* [DIRECTIONS FOR THIS TASK] Using the entries below, return word for word the lines from the one containing "pose proof (un_usage" up to and including the last.

[Dataset entries]

#####

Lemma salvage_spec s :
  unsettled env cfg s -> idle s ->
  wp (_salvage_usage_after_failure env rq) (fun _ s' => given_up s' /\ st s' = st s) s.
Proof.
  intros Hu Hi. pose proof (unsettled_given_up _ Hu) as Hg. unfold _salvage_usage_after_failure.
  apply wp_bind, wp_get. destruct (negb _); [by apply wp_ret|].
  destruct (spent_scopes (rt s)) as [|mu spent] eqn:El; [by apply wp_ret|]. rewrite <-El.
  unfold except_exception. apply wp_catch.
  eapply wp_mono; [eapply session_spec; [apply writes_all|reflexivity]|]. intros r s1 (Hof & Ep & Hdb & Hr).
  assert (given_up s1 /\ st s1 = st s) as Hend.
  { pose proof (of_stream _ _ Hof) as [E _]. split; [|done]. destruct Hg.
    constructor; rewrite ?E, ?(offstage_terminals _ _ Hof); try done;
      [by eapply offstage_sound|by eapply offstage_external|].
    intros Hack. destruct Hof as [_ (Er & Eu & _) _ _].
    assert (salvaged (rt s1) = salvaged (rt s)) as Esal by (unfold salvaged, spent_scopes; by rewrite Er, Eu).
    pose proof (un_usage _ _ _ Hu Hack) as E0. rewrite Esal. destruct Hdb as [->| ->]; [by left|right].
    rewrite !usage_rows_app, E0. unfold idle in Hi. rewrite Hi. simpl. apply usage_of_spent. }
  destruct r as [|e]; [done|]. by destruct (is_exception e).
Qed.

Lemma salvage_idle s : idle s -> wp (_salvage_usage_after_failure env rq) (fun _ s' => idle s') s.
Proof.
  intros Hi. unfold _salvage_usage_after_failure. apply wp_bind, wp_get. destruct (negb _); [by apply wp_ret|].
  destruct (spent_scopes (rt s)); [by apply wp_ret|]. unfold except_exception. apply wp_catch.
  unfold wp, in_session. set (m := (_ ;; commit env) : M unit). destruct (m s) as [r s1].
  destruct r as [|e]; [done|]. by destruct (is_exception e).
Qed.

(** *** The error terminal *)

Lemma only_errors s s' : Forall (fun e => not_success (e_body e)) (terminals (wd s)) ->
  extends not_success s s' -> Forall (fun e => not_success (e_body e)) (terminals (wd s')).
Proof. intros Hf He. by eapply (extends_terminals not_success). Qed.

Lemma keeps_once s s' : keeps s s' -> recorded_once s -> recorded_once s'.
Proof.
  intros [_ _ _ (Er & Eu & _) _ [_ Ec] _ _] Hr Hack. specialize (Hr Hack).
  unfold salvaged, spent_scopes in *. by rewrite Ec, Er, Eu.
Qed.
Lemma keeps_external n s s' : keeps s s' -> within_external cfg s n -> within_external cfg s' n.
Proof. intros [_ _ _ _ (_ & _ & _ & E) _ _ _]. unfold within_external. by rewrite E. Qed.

#####

* [TASK SOLUTION]
    pose proof (un_usage _ _ _ Hu Hack) as E0. rewrite Esal. destruct Hdb as [->| ->]; [by left|right].
    rewrite !usage_rows_app, E0. unfold idle in Hi. rewrite Hi. simpl. apply usage_of_spent. }
  destruct r as [|e]; [done|]. by destruct (is_exception e).
Qed.

Lemma salvage_idle s : idle s -> wp (_salvage_usage_after_failure env rq) (fun _ s' => idle s') s.
Proof.
  intros Hi. unfold _salvage_usage_after_failure. apply wp_bind, wp_get. destruct (negb _); [by apply wp_ret|].
  destruct (spent_scopes (rt s)); [by apply wp_ret|]. unfold except_exception. apply wp_catch.
  unfold wp, in_session. set (m := (_ ;; commit env) : M unit). destruct (m s) as [r s1].
  destruct r as [|e]; [done|]. by destruct (is_exception e).
Qed.

(** *** The error terminal *)

Lemma only_errors s s' : Forall (fun e => not_success (e_body e)) (terminals (wd s)) ->
  extends not_success s s' -> Forall (fun e => not_success (e_body e)) (terminals (wd s')).
Proof. intros Hf He. by eapply (extends_terminals not_success). Qed.

Lemma keeps_once s s' : keeps s s' -> recorded_once s -> recorded_once s'.
Proof.
  intros [_ _ _ (Er & Eu & _) _ [_ Ec] _ _] Hr Hack. specialize (Hr Hack).
  unfold salvaged, spent_scopes in *. by rewrite Ec, Er, Eu.
Qed.
Lemma keeps_external n s s' : keeps s s' -> within_external cfg s n -> within_external cfg s' n.
Proof. intros [_ _ _ _ (_ & _ & _ & E) _ _ _]. unfold within_external. by rewrite E. Qed.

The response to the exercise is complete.